(* ===== verification/Startup.v ===== *)
(** * Starting the service ([apps/resticpal-service/src/main.rs])

    Where the service keeps its files, how it takes over the URL the
    installer has staged in the registry, what it turns the controls of
    Windows into, and the order in which it starts. *)
From stdpp Require Import base option list gmap strings.
From S2P Require Import Prelude RustStd WinPath Chrono Crates Config Status Schedule Policy Restic Protocol Outcome.
From S2P Require Import ServiceState Diagnostics History Credentials AtomicFile Management Updater DataRoot Sources.
From S2P Require Import PolicyCache Runtime Scheduler Lifecycle Enrollment Ipc Service Output Executor EventLoop Profiles.

(** ** Paths *)
Section paths.
Context (var_os : rstr -> option rstr).

Definition program_data_root : rstr :=
  path_push (default (lit "C:\ProgramData") (var_os (lit "ProgramData"))) (lit "ResticPal").
Definition default_config_path : rstr := path_push program_data_root (lit "config.toml").
Definition credential_store_path : rstr := path_push program_data_root (lit "Credentials").

(** [arguments.windows(2).find_map(...)] *)
Fixpoint config_argument (arguments : list rstr) : option rstr :=
  match arguments with
  | flag :: ((value :: _) as rest) => if str_eqb flag (lit "--config") then Some value else config_argument rest
  | _ => None
  end.
Definition config_path (arguments : list rstr) : rstr := default default_config_path (config_argument arguments).
End paths.

(** ** Controls *)
Inductive PowerEventParam : Type :=
| ResumeAutomatic | ResumeSuspend | ResumeCritical | PowerStatusChange | OtherPowerEvent.
Inductive ServiceControl : Type :=
| Interrogate | Control_Stop | Control_Shutdown | PowerEvent (param : PowerEventParam) | TimeChange | OtherControl.
Inductive ServiceControlHandlerResult : Type := NoError | NotImplemented.

Definition event_handler (control : ServiceControl) : ServiceControlHandlerResult * option RuntimeEvent :=
  match control with
  | Interrogate => (NoError, None)
  | Control_Stop | Control_Shutdown => (NoError, Some Ev_Stop)
  | PowerEvent (ResumeAutomatic | ResumeSuspend | ResumeCritical) => (NoError, Some Ev_Resume)
  | PowerEvent PowerStatusChange => (NoError, Some Ev_PowerStatusChanged)
  | TimeChange => (NoError, Some Ev_TimeChanged)
  | _ => (NotImplemented, None)
  end.

(** ** The staged URL *)
Definition ERROR_SUCCESS : Z := 0.
Definition ERROR_FILE_NOT_FOUND : Z := 2.

(** What the registry answers: the size of the value, its units, and the
    status of deleting it. *)
Record StagedEnv : Type := { sg_size_status : Z; sg_size : Z; sg_value_status : Z; sg_value : list Z; sg_delete : Z }.

Inductive StagedError : Type := Staged_Os (status : Z) | Staged_InvalidSize | Staged_NotUtf16.

Definition staged_bootstrap_url (env : StagedEnv) : result StagedError (option rstr) :=
  if sg_size_status env =? ERROR_FILE_NOT_FOUND then Ok None
  else if negb (sg_size_status env =? ERROR_SUCCESS) then Err (Staged_Os (sg_size_status env))
  else if negb (in_range 2 (64 * 1024) (sg_size env)) || negb (sg_size env mod 2 =? 0) then Err Staged_InvalidSize
  else
    let buffer := overwrite (replicate (Z.to_nat (sg_size env / 2)) 0) (sg_value env) in
    if negb (sg_value_status env =? ERROR_SUCCESS) then Err (Staged_Os (sg_value_status env))
    else
      value ← ok_or (from_utf16 (trim_null buffer)) Staged_NotUtf16;
      Ok (if str_is_empty value then None else Some value).

Definition clear_staged_bootstrap_url (env : StagedEnv) : result StagedError unit :=
  if (sg_delete env =? ERROR_SUCCESS) || (sg_delete env =? ERROR_FILE_NOT_FOUND) then Ok ()
  else Err (Staged_Os (sg_delete env)).

Section startup.
Context `{Chrono} `{UrlCrate} `{CryptoCrates} `{Dpapi} `{UnicodeData} `{HttpClient} `{Sddl}.
Context `{Serde LocalConfig} `{Serde PersistedScheduleState} `{Serde DiagnosticEntry} `{Serde CachedManifest}.
Context `{Serde ManifestPayload} `{Serde SignedManifestEnvelope}.
Context (client : rstr -> option PendingEnrollment) (var_os : rstr -> option rstr).

(** The staged enrollment; the flag says whether the value was removed. *)
Definition enroll_staged (env1 env2 : Env) (staged : StagedEnv) (w : ServiceRuntime) : option (bool * ServiceRuntime) :=
  match staged_bootstrap_url staged with
  | Ok (Some url) =>
      '(enrolled, w) ← enroll_bootstrap env1 env2 client url w;
      Some (match enrolled with
            | Ok _ => match clear_staged_bootstrap_url staged with Ok _ => true | Err _ => false end
            | Err _ => false
            end, w)
  | Ok None | Err _ => Some (false, w)
  end.

(** [credential_store]: an error is only printed. *)
Definition credential_store (store : StoreEnv) (files : CredentialFiles) : option CredentialFiles :=
  match (open_store store).1.1 with Ok _ => Some files | Err _ => None end.

(** The policy the service starts with; a failure leaves the local
    configuration.  The outer [None] is a panic. *)
Definition starting_policy (io : ReadIo) (replaced : bool) (fetched_at saved_at : DateTime) (credentials : option CredentialFiles)
    (config cache : FileRead) : option (option ManagedPolicy * FileRead) :=
  match config_load config with
  | Err _ => Some (None, cache)
  | Ok local =>
      match load_best_policy io replaced fetched_at saved_at local credentials cache with
      | (Ok policy, cache) => Some (lp_policy <$> policy, cache)
      | (Err (Fails _), cache) => Some (None, cache)
      | (Err Panics, _) => None
      end
  end.

(** [run_service] from the data root to the threads.  The inner error is the
    one the service ends with. *)
Definition start_service (objects : rstr -> ObjectEnv) (root : DataRoot) (store : StoreEnv) (files : CredentialFiles)
    (io : ReadIo) (replaced : bool) (fetched_at saved_at : DateTime) (env env1 env2 : Env) (disk : Disk) (staged : StagedEnv)
    (arguments : list rstr) : option (result UpdateError (bool * Threads)) :=
  match (prepare_service_data_root objects root).1 with
  | Err error => Some (Err error)
  | Ok _ =>
      let credentials := credential_store store files in
      '(policy, cache) ← starting_policy io replaced fetched_at saved_at credentials (dk_config disk) (dk_cache disk);
      let disk := {| dk_config := dk_config disk; dk_cache := cache; dk_state := dk_state disk;
                     dk_history := dk_history disk; dk_log := dk_log disk |} in
      w ← run_service client env env1 env2 (config_path var_os arguments) disk credentials policy None;
      '(removed, w) ← enroll_staged env1 env2 staged w;
      Some (Ok (removed, idle_threads w))
  end.
End startup.

(** ** What start-up guarantees *)

(** The handler posts only events that the model of the threads knows, and
    [Stop] exactly for the two controls that end the service. *)
Lemma event_handler_events control event :
  (event_handler control).2 = Some event ->
  event ∈ [Ev_Stop; Ev_Resume; Ev_PowerStatusChanged; Ev_TimeChanged]
  /\ (event = Ev_Stop <-> control = Control_Stop \/ control = Control_Shutdown).
Proof. destruct control as [| | |[]| |]; cbn; intros [= <-]; split; set_solver. Qed.

Lemma from_utf16_length units s : from_utf16 units = Some s -> (length s <= length units)%nat.
Proof.
  assert ((forall s, from_utf16 units = Some s -> (length s <= length units)%nat)
          /\ forall u s, from_utf16 (u :: units) = Some s -> (length s <= S (length units))%nat) as [Hg _]; [|auto].
  induction units as [|v units [IH1 IH2]].
  { split; cbn; [intros s' [= <-]; done|]. intros u s'. repeat case_match; intros [= <-]; cbn; lia. }
  split; [eauto|]. intros u s'. cbn [from_utf16 length].
  destruct (in_range 0xD800 0xDBFF u).
  - destruct (in_range 0xDC00 0xDFFF v); [|done]. intros (r & Hr%IH1 & ->)%fmap_Some. cbn. lia.
  - destruct (in_range 0xDC00 0xDFFF u); [done|]. intros (r & Hr & ->)%fmap_Some. apply (IH2 v) in Hr. cbn. lia.
Qed.

Lemma trim_null_length value : (length (trim_null value) <= length value)%nat.
Proof. induction value as [|u value IH]; cbn; [done|]. destruct (u =? 0); cbn; lia. Qed.
Lemma overwrite_length destination source : length (overwrite destination source) = length destination.
Proof. revert source; induction destination as [|x d IH]; intros [|y s]; cbn; auto. Qed.

(** Whatever the registry holds, a staged URL is a text without terminators
    of at most 32768 characters. *)
Lemma staged_url_bounded env url :
  staged_bootstrap_url env = Ok (Some url) -> url <> [] /\ 0 ∉ url /\ chars_count url <= 32 * 1024.
Proof.
  unfold staged_bootstrap_url. destruct (_ =? _); [done|]. destruct (negb _); [done|].
  destruct (_ || _) eqn:Hs; [done|]. apply orb_false_iff in Hs as [Hs%negb_false_iff%in_range_true _].
  destruct (negb _); [done|]. intros (value & Hv%ok_or_Ok & Hu)%bind_Ok.
  destruct value as [|c value]; [done|]. injection Hu as <-. split; [done|]. split.
  - eapply from_utf16_no_null; [apply trim_null_no_null|exact Hv].
  - apply from_utf16_length in Hv. pose proof (trim_null_length (overwrite (replicate (Z.to_nat (sg_size env / 2)) 0) (sg_value env))) as Ht.
    rewrite overwrite_length, length_replicate in Ht. unfold chars_count.
    assert (sg_size env / 2 <= 32 * 1024) by (apply Z.div_le_upper_bound; lia).
    assert (0 <= sg_size env / 2) by (apply Z.div_pos; lia). lia.
Qed.

(** The service has threads only on a prepared data root. *)
Section starting.
Context `{Chrono} `{UrlCrate} `{CryptoCrates} `{Dpapi} `{UnicodeData} `{HttpClient} `{Sddl}.
Context `{Serde LocalConfig} `{Serde PersistedScheduleState} `{Serde DiagnosticEntry} `{Serde CachedManifest}.
Context `{Serde ManifestPayload} `{Serde SignedManifestEnvelope}.
Context (client : rstr -> option PendingEnrollment) (var_os : rstr -> option rstr).

(** The staged value is gone only after an enrollment that succeeded. *)
Lemma staged_url_kept_until_enrolled env1 env2 staged w w' :
  enroll_staged client env1 env2 staged w = Some (true, w') ->
  exists url, staged_bootstrap_url staged = Ok (Some url)
    /\ enroll_bootstrap env1 env2 client url w = Some (Ok (), w')
    /\ clear_staged_bootstrap_url staged = Ok ().
Proof.
  unfold enroll_staged. destruct (staged_bootstrap_url staged) as [[url|]|]; [|done..].
  intros ([[[]|] w1] & He & Hr)%bind_Some; [|done].
  destruct (clear_staged_bootstrap_url staged) as [[]|] eqn:Hc; [|done]. injection Hr as <-. eauto.
Qed.

(** What [start_service] starts is one of the initial states of the threads. *)
Lemma start_service_threads x discover var_os' objects root store files io replaced fetched_at saved_at env env1 env2 disk staged
    arguments removed t `{Filesystem} `{Messages} `{Base64Standard} `{WireJson} :
  start_service client var_os objects root store files io replaced fetched_at saved_at env env1 env2 disk staged arguments
  = Some (Ok (removed, t)) ->
  (prepare_service_data_root objects root).1 = Ok ()
  /\ thread_reachable discover client var_os' x t.
Proof.
  unfold start_service. destruct (prepare_service_data_root objects root) as [[[]|error] root']; cbn [fst]; [|done].
  intros ([policy cache] & _ & Hr)%bind_Some. apply bind_Some in Hr as (w & Hw & Hr).
  apply bind_Some in Hr as ([removed' w'] & He & [= -> <-]). split; [done|].
  set (credentials := credential_store store files) in *.
  set (disk' := {| dk_config := _ |}) in *.
  enough (exists url, run_service client env env1 env2 (config_path var_os arguments) disk' credentials policy url
                      = Some w') as [url Hu] by by eapply tr_start.
  revert He. unfold enroll_staged. destruct (staged_bootstrap_url staged) as [[url|]|];
    [|intros [= _ <-]; by exists None..].
  intros ([enrolled w1] & Hb & [= _ <-])%bind_Some. exists (Some url). revert Hw. unfold run_service.
  intros (loaded & Hl & [= Hw])%bind_Some. rewrite Hl. cbn. rewrite Hw, Hb. done.
Qed.
End starting.
Definition slot_of (t : Threads) : Slot :=
  match th_backups t, th_repositories t, th_updates t with
  | _ :: _, _, _ => Backing
  | [], _ :: _, _ => Operating
  | [], [], _ :: _ => Updating
  | [], [], [] => Free
  end.

Lemma slot_sizes t t' : sizes t' = sizes t -> slot_of t' = slot_of t.
Proof.
  unfold sizes, slot_of. intros [= E1 E2 E3].
  destruct (th_backups t), (th_backups t'); try discriminate E1; [|done].
  destruct (th_repositories t), (th_repositories t'); try discriminate E2; [|done].
  by destruct (th_updates t), (th_updates t'); try discriminate E3.
Qed.

Lemma slot_free t : slot_of t = Free <-> working t = 0%nat.
Proof.
  unfold slot_of, working. destruct (th_backups t), (th_repositories t), (th_updates t); cbn; split; by try lia.
Qed.

(** C18: At every moment of every interleaving of the event loop, the backup,
    repository and update workers, the pipe thread, the management thread and
    the control handler, at most one worker exists, so restic never runs twice
    and never while an update is installed; and each step refines the one-slot
    machine: work starts only when the slot is free, and no work turns into
    another. *)
Theorem threads_refine_one_slot t :
  thread_reachable discover client var_os x t ->
  (working t <= 1)%nat
  /\ forall t', thread_step discover client var_os x t t' -> slot_step (slot_of t) (slot_of t').
Proof.
  intros [Hm Hk]%reachable_exclusive. split; [done|]. intros t' [[Hz|[[Hn Hn']|Hl]] _]%step_settled; [| | |done].
  - rewrite (slot_sizes _ _ Hz). apply slot_stutter.
  - apply slot_free in Hn. rewrite Hn. apply slot_start. rewrite slot_free. lia.
  - assert (slot_of t' = Free) as -> by (apply slot_free; lia). apply slot_finish.
Qed.

(** While the event loop runs, an operation shown as running is under
    way: it is requested in the channel, on a worker, or its result is in the
    channel, exactly one of them, so the status cannot stay at "running" with
    nobody left to end it. *)
Theorem running_operation_in_flight t :
  thread_reachable discover client var_os x t -> th_phase t = Looping ->
  omap requested_op (sr_events (th_runtime t)) ++ map worker_op (th_repositories t)
  ++ omap finished_op (sr_events (th_runtime t))
  = option_list (running_op (rt_repository_operation (sr_state (th_runtime t)))).
Proof. intros [_ Hk]%reachable_exclusive Hp. exact (bk_operation _ _ (Hk Hp)). Qed.
End threads.
End exclusion.

(** ** An evaluated run *)
Module ExclusionWitness.
Import ChronoExample UrlExample ServiceWitness.
#[local] Existing Instances ManagementWitness.toy_crypto ResticWitness.ascii_unicode UpdaterWitness.toy_base64
  SourcesWitness.plain_files PolicyCacheWitness.no_dpapi PolicyCacheWitness.entry_serde
  ServiceWitness.no_messages ServiceWitness.local_serde ServiceWitness.persisted_serde ServiceWitness.entries_serde.
#[local] Existing Instance OutputWitness.one_message.

Definition none (_ : rstr) : option rstr := None.
Definition nobody (_ : rstr) : option PendingEnrollment := None.
Definition turn : TurnEnv := {| tn_env := env; tn_now := seconds 2000; tn_conditions := Some online; tn_spawn := true |}.
Definition path : rstr := lit "C:\ProgramData\resticpal\config.toml".

Definition fresh : Threads :=
  idle_threads (match run_service nobody env env env path disk None (Some policy) None with Some w => w | None => managed end).
Definition busy : Threads := match loop_turn turn fresh with Some t => t | None => fresh end.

**EXERCISE:**
Within the data above, the lines from the one with "repository and update" to the one with "- rewrite (slot_sizes" must be repeated exactly; no other line belongs in the answer.

**EXERCISE RESPONSE:**
    repository and update workers, the pipe thread, the management thread and
    the control handler, at most one worker exists, so restic never runs twice
    and never while an update is installed; and each step refines the one-slot
    machine: work starts only when the slot is free, and no work turns into
    another. *)
Theorem threads_refine_one_slot t :
  thread_reachable discover client var_os x t ->
  (working t <= 1)%nat
  /\ forall t', thread_step discover client var_os x t t' -> slot_step (slot_of t) (slot_of t').
Proof.
  intros [Hm Hk]%reachable_exclusive. split; [done|]. intros t' [[Hz|[[Hn Hn']|Hl]] _]%step_settled; [| | |done].
  - rewrite (slot_sizes _ _ Hz). apply slot_stutter.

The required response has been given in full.